#### [Try it]
Show every line of the data where the word "TypeUser" can be found.

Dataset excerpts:
----------

(* ===== verification/FsmRange.v ===== *)
(** * Ranges of a table

    The first rows of the user keys in the bounds of an iterator are the newest
    versions of the keys of the range: the list of live keys and values a range request
    is about. *)
From S2P Require Import Prelude Raftpb LogDB Wire WireSpec Bytes Key KeySpec Armadapb Pebble.
From S2P Require Import FsmQuery FsmView.
From Stdlib Require Import Strings.Byte.
Import armadapb.

Lemma elem_of_after pk l r : r ∈ after pk l <-> blt pk r.1 /\ r ∈ l.
Proof. unfold after. by rewrite list_elem_of_filter. Qed.

Lemma after_length pk l : (length (after pk l) <= length l)%nat.
Proof. apply length_filter. Qed.

Lemma after_userRows pk l : userRows l -> userRows (after pk l).
Proof. intros Hu. apply Forall_forall. intros r [_ Hr]%elem_of_after. by eapply Forall_forall in Hu. Qed.

Lemma after_ascending pk l : ascendingRows l -> ascendingRows (after pk l).
Proof. apply ascending_filter. Qed.

(** Induction over the user keys of a list of rows. *)
Lemma rows_ind (P : list row -> Prop) :
  P [] ->
  (forall k s v l, goodKey k -> is_u64 s -> userRows l -> ascendingRows ((ukey k s, v) :: l) ->
    P (after (lastKey k) l) -> P ((ukey k s, v) :: l)) ->
  forall l, userRows l -> ascendingRows l -> P l.
Proof.
  intros Hnil Hcons l. remember (length l) as n eqn:Hn.
  revert l Hn. induction (lt_wf n) as [n _ IH]. intros [|[pk v] l] Hn Hu Hl; [done|].
  apply Forall_cons in Hu as [(k & s & Hk & Hs & E) Hu]. cbn [fst] in E. subst pk.
  pose proof Hl as [_ Hl']%ascending_cons.
  apply Hcons; [done..|]. eapply IH; [|done|by apply after_userRows|by apply after_ascending].
  cbn in Hn. pose proof (after_length (lastKey k) l). lia.
Qed.

(** A row of another user key is after all rows of the first one. *)
Lemma later_row k s v l k' s' v' : goodKey k -> is_u64 s -> goodKey k' -> is_u64 s' ->
  ascendingRows ((ukey k s, v) :: l) -> (ukey k' s', v') ∈ l ->
  k' = k /\ s' < s \/ blt k k' /\ (ukey k' s', v') ∈ after (lastKey k) l.
Proof.
  intros Hk Hs Hk' Hs' [Hl _]%ascending_cons Hin. pose proof (Hl _ Hin) as Hlt. cbn [fst] in Hlt.
  pose proof Hlt as Hc. unfold blt in Hc. rewrite ukey_compare in Hc by done.
  destruct (bytesCompare k k') eqn:Ec; [| |done].
  - left. apply bytesCompare_eq in Ec as <-. by apply Z.compare_lt_iff in Hc.
  - right. split; [done|]. apply elem_of_after. split; [|done]. by apply blt_lastKey.
Qed.

Lemma after_key k k' s' v' l : goodKey k -> goodKey k' -> is_u64 s' ->
  (ukey k' s', v') ∈ after (lastKey k) l -> blt k k'.
Proof. intros Hk Hk' Hs' [Hlt _]%elem_of_after. by apply (blt_lastKey k k' s') in Hlt. Qed.

Lemma row_inj k k' s s' (v v' : bytes) : is_u64 s -> is_u64 s' ->
  (ukey k s, v) = (ukey k' s', v') -> k = k' /\ s = s' /\ v = v'.
Proof.
  intros Hs Hs' [E Ev]%pair_eq. by destruct (phys_inj _ _ _ _ _ _ Hs Hs' E) as (_ & -> & ->).
Qed.

(** The heads are the newest versions. *)
Lemma heads_newest l : userRows l -> ascendingRows l -> forall k s v, goodKey k -> is_u64 s ->
  (ukey k s, v) ∈ heads l <->
  (ukey k s, v) ∈ l /\ forall s' v', is_u64 s' -> (ukey k s', v') ∈ l -> s' <= s.
Proof.
  revert l. apply (rows_ind (fun l => forall k s v, goodKey k -> is_u64 s -> _)).
  { intros k s v _ _. cbn. rewrite !elem_of_nil. tauto. }
  intros k0 s0 v0 l Hk0 Hs0 Hu Hl IH k s v Hk Hs. rewrite heads_cons by done.
  rewrite !elem_of_cons, IH by done. split.
  - intros [E | [Hin Hmax]].
    + apply row_inj in E as (-> & -> & ->); [|done..]. split; [by left|].
      intros s' v' Hs' [E'|Hin]%elem_of_cons.
      * by apply row_inj in E' as (_ & -> & _).
      * destruct (later_row k0 s0 v0 l k0 s' v') as [|[Hlt _]]; try done; [lia|].
        by apply blt_irrefl in Hlt.
    + pose proof (after_key _ _ _ _ _ Hk0 Hk Hs Hin) as Hlt.
      apply elem_of_after in Hin as [_ Hin]. split; [by right|].
      intros s' v' Hs' [E'|Hin']%elem_of_cons.
      * apply row_inj in E' as (-> & _ & _); [|done..].
        by apply blt_irrefl in Hlt.
      * destruct (later_row k0 s0 v0 l k s' v') as [[-> _]|[_ Ha]]; try done;
          [by apply blt_irrefl in Hlt|]. by eapply Hmax.
  - intros [[E|Hin] Hmax]; [by left|right].
    destruct (later_row k0 s0 v0 l k s v) as [[-> Hlt]|[Hlt Ha]]; try done.
    + specialize (Hmax s0 v0 Hs0 ltac:(left)). lia.
    + split; [done|]. intros s' v' Hs' [_ Ha']%elem_of_after. eapply Hmax; [done|by right].
Qed.

Lemma heads_elem l r : userRows l -> ascendingRows l -> r ∈ heads l -> r ∈ l.
Proof.
  revert l. apply (rows_ind (fun l => r ∈ heads l -> r ∈ l)); [done|].
  intros k s v l Hk Hs Hu Hl IH. rewrite heads_cons by done.
  intros [->|Hr]%elem_of_cons; [left|right]. by apply IH, elem_of_after in Hr as [_ Hr].
Qed.

Lemma heads_length l : (length (heads l) <= length l)%nat.
Proof.
  unfold heads. generalize (None : option bytes) as prev. induction l as [|r l IH]; intros prev; [done|].
  cbn. case_bool_decide; [specialize (IH prev)|specialize (IH (Some (userOf r.1)))]; cbn; lia.
Qed.

(** ** Live keys *)

Definition liveRow (r : row) : option (bytes * bytes) :=
  if isTombstone r.2 then None else Some (userOf r.1, r.2).
Definition liveList (l : list row) : list (bytes * bytes) := omap liveRow (heads l).

Lemma liveList_length l : (length (liveList l) <= length l)%nat.
Proof.
  etrans; [|apply heads_length]. unfold liveList. induction (heads l) as [|r hs IH]; [done|].
  cbn. destruct (liveRow r); cbn; lia.
Qed.

Definition inKeyRange (low high k : bytes) : Prop := ble low k /\ (high = wildcard \/ blt k high).

(** The live keys of a range with their values, in order. *)
Record listing (m : rowmap) (low high : bytes) (L : list (bytes * bytes)) : Prop := {
  ls_sorted : StronglySorted blt L.*1;
  ls_elem : forall k v, (k, v) ∈ L <-> goodKey k /\ live m k v /\ inKeyRange low high k
}.

Lemma liveList_sorted l : userRows l -> ascendingRows l -> StronglySorted blt (liveList l).*1.
Proof.
  revert l. apply rows_ind; [constructor|]. intros k s v l Hk Hs Hu Hl IH.
  unfold liveList. rewrite heads_cons by done. cbn [omap list_omap]. unfold liveRow at 1. cbn [fst snd].
  destruct (isTombstone v); [done|]. rewrite userOf_ukey by done. cbn. constructor; [done|].
  apply Forall_forall. intros k' ([k2 v'] & -> & Hin)%list_elem_of_fmap. cbn [fst].
  apply list_elem_of_omap in Hin as ([pk v2] & Hh & E).
  pose proof Hl as [_ Hl']%ascending_cons.
  apply heads_elem in Hh; [|by apply after_userRows|by apply after_ascending].
  pose proof Hh as [_ Hin]%elem_of_after.
  eapply Forall_forall in Hu as (k3 & s3 & Hk3 & Hs3 & E3); [|done]. cbn [fst] in E3. subst pk.
  unfold liveRow in E. cbn [fst snd] in E. rewrite userOf_ukey in E by done.
  destruct (isTombstone v2); [done|]. injection E as <- <-. by eapply after_key.
Qed.

Lemma liveList_elem l k v : userRows l -> ascendingRows l ->
  (k, v) ∈ liveList l <->
  exists s, goodKey k /\ is_u64 s /\ (ukey k s, v) ∈ heads l /\ isTombstone v = false.
Proof.
  intros Hu Hl. unfold liveList. rewrite list_elem_of_omap. split.
  - intros ([pk v2] & Hh & E). pose proof (heads_elem _ _ Hu Hl Hh) as Hin.
    eapply Forall_forall in Hu as (k3 & s3 & Hk3 & Hs3 & E3); [|done]. cbn [fst] in E3. subst pk.
    unfold liveRow in E. cbn [fst snd] in E. rewrite userOf_ukey in E by done.
    destruct (isTombstone v2) eqn:Ht; [done|]. injection E as <- <-. by exists s3.
  - intros (s & Hk & Hs & Hh & Ht). exists (ukey k s, v). split; [done|].
    unfold liveRow. cbn [fst snd]. by rewrite Ht, userOf_ukey.
Qed.

(** ** The bounds of a range *)

Definition wildUpper : bytes :=
  [key.V2; x00; x00; x00; key.TypeUser] ++ replicate (Z.to_nat key.V2MaxUserKeyLen) xff ++
  x01 :: replicate 8 x00.

Lemma wildUpper_eq : incrementRightmostByte maxEncodedUserKey = wildUpper.
Proof. by vm_compute. Qed.

Lemma below_ff k s z n : (length k <= n)%nat ->
  blt (k ++ x00 :: s) (replicate n xff ++ x01 :: z).
Proof.
  unfold blt. revert k. induction n as [|n IH]; intros [|b k] Hn; cbn [replicate app bytesCompare];
    [done|cbn in Hn; lia|done|].
  change (byteZ xff) with 255. pose proof (byteZ_range b).
  destruct (Z.compare_spec (byteZ b) 255); [|done|lia]. apply IH. cbn in Hn. lia.
Qed.

Lemma ukey_below_wild k s : len k <= key.V2MaxUserKeyLen -> blt (ukey k s) wildUpper.
Proof.
  intros Hk. unfold wildUpper, phys, prefixOf. rewrite <- !app_assoc. unfold blt.
  rewrite bytesCompare_app. apply below_ff. unfold len, key.V2MaxUserKeyLen in *. lia.
Qed.

Lemma sysRow_above pk b : sysRow pk ->
  blt ([key.V2; x00; x00; x00; key.TypeUser] ++ b) pk.
Proof.
  intros [name ->]%sysRow_phys. unfold phys, prefixOf. rewrite <- !app_assoc. by apply type_compare.
Qed.

(** Every key is above the null byte that stands for the first one. *)
Lemma wildcard_below k r r' : goodKey k -> blt (wildcard ++ r) (k ++ r').
Proof.
  intros [Hk Hne _]. destruct k as [|b k]; [done|]. unfold blt, wildcard. cbn [app bytesCompare].
  assert (byteZ x00 < byteZ b) as Hlt%Z.compare_lt_iff; [|by rewrite Hlt].
  apply not_elem_of_cons in Hk as [Hb _]. by destruct b.
Qed.

Lemma ble_ukey_max low k s : nullFree low \/ low = wildcard -> goodKey k -> is_u64 s ->
  ble (ukey low maxSeqno) (ukey k s) <-> ble low k.
Proof.
  intros [Hlow | ->] Hgood Hs; pose proof Hgood as [Hk _ _].
  2: { split; intros _; apply ble_lteq; left.
       - pose proof (wildcard_below k [] [] Hgood) as Hw. by rewrite !app_nil_r in Hw.
       - unfold phys, prefixOf, blt. rewrite <- !app_assoc, bytesCompare_app. by apply wildcard_below. }
  unfold ble. rewrite phys_compare by done.
  destruct (bytesCompare low k) eqn:E; [|done..]. rewrite Z.compare_gt_iff.
  unfold is_u64, maxSeqno in *. split; [done|lia].
Qed.

Lemma blt_ukey_max high k s : nullFree high -> goodKey k -> is_u64 s ->
  blt (ukey k s) (ukey high maxSeqno) <-> blt k high.
Proof.
  intros Hh [Hk _ _] Hs. unfold blt. rewrite phys_compare by done.
  destruct (bytesCompare k high) eqn:E; [|done..]. rewrite Z.compare_lt_iff.
  unfold is_u64, maxSeqno in *. split; [lia|done].
Qed.

(** A range the servers accept: a single null byte is the first key, or no end. *)
Definition goodRange (low high : bytes) : Prop :=
  (nullFree low \/ low = wildcard) /\ (high = wildcard \/ nullFree high).

Lemma bounds_options low high : goodRange low high ->
  exists opts, iterOptionsForBounds low high = OK opts /\ PointKeyFilters opts = [] /\
    (forall k s, goodKey k -> is_u64 s -> inBounds opts (ukey k s) <-> inKeyRange low high k) /\
    (forall pk, sysRow pk -> ~ inBounds opts pk).
Proof.
  intros [Hlow Hhigh]. unfold iterOptionsForBounds. rewrite encodeUserKey_phys, wildUpper_eq.
  unfold inKeyRange, inBounds. destruct (decide (high = wildcard)) as [->|Hne].
  - rewrite bool_decide_eq_true_2 by done. eexists. split_and!; [done..| |]; cbn.
    + intros k s Hk Hs. rewrite <- (ble_ukey_max low k s) by done. split.
      * intros [Hl _]. split; [by apply Hl|by left].
      * intros [Hl _]. split; [by intros ? [= <-]|]. intros ? [= <-]. apply ukey_below_wild, Hk.
    + intros pk Hpk [_ Hu]. specialize (Hu _ eq_refl). apply (blt_irrefl pk).
      eapply blt_trans; [exact Hu|]. by apply sysRow_above.
  - rewrite bool_decide_eq_false_2, encodeUserKey_phys by done. destruct Hhigh as [|Hhigh]; [done|].
    eexists. split_and!; [done..| |]; cbn.
    + intros k s Hk Hs. rewrite <- (ble_ukey_max low k s), <- (blt_ukey_max high k s) by done. split.
      * intros [Hl Hu]. split; [by apply Hl|right; by apply Hu].
      * intros [Hl [|Hu]]; [done|]. split; [by intros ? [= <-]|by intros ? [= <-]].
    + intros pk Hpk [_ Hu]. specialize (Hu _ eq_refl). apply (blt_irrefl pk).
      eapply blt_trans; [exact Hu|]. unfold phys, prefixOf. rewrite <- !app_assoc.
      by apply sysRow_above.
Qed.

(** What an iterator over a range runs over. *)
Lemma range_rows m low high opts l : goodRange low high ->
  iterOptionsForBounds low high = OK opts -> tableRows m -> iterates m opts l ->
  userRows l /\ ascendingRows l /\
  forall k s v, goodKey k -> is_u64 s ->
    (ukey k s, v) ∈ l <-> m !! ukey k s = Some v /\ inKeyRange low high k.
Proof.
  intros Hr Ho Hm [Hs Hsound Hcomplete].
  destruct (bounds_options low high Hr) as (o & Ho' & Hf & Hin & Hsys).
  rewrite Ho in Ho'. injection Ho' as <-. split_and!; [|done|].
  - apply Forall_forall. intros [pk v] Hpk. destruct (Hsound _ _ Hpk) as [Hv Hb].
    destruct (Hm _ _ Hv) as [|Hy]; [done|]. by destruct (Hsys pk Hy).
  - intros k s v Hk Hks. rewrite <- (Hin k s) by done. split; [apply Hsound|].
    intros [Hv Hb]. apply Hcomplete; [done..|]. intros f. rewrite Hf. by intros ?%elem_of_nil.
Qed.

Lemma range_listing m low high opts l : goodRange low high ->
  iterOptionsForBounds low high = OK opts -> tableRows m -> iterates m opts l ->
  listing m low high (liveList l).
Proof.
  intros Hr Ho Hm Hit. destruct (range_rows m low high opts l Hr Ho Hm Hit) as (Hu & Hl & Hin).
  split; [by apply liveList_sorted|]. intros k v. rewrite liveList_elem by done. unfold live, newest.
  split.
  - intros (s & Hk & Hs & Hh & Ht). rewrite heads_newest in Hh by done. destruct Hh as [Hv Hmax].
    apply Hin in Hv as [Hv Hkr]; [|done..]. split_and!; [done| |done].
    exists s. split_and!; [done|done| |done]. intros s' v' Hs' Hv'. eapply Hmax; [done|].
    by apply Hin.
  - intros (Hk & (s & (Hs & Hv & Hmax) & Ht) & Hkr). exists s. split_and!; [done..| |done].
    apply heads_newest; [done..|]. split; [by apply Hin|].
    intros s' v' Hs' [Hv' _]%Hin; [|done..]. by eapply Hmax.
Qed.

(** An iterator has no more rows than the store. *)
Lemma iterates_length m o l : iterates m o l -> (length l <= size m)%nat.
Proof.
  intros [Hs Hsound _]. rewrite <- length_map_to_list. apply submseteq_length, NoDup_submseteq.
  - clear Hsound. induction l as [|r l IH]; [constructor|]. apply ascending_cons in Hs as [Hr Hl].
    constructor; [|by apply IH]. intros Hin. by apply Hr, blt_irrefl in Hin.
  - intros [k v] Hin. apply elem_of_map_to_list. by apply Hsound.
Qed.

----------

#### [Completed task]
  [key.V2; x00; x00; x00; key.TypeUser] ++ replicate (Z.to_nat key.V2MaxUserKeyLen) xff ++
  blt ([key.V2; x00; x00; x00; key.TypeUser] ++ b) pk.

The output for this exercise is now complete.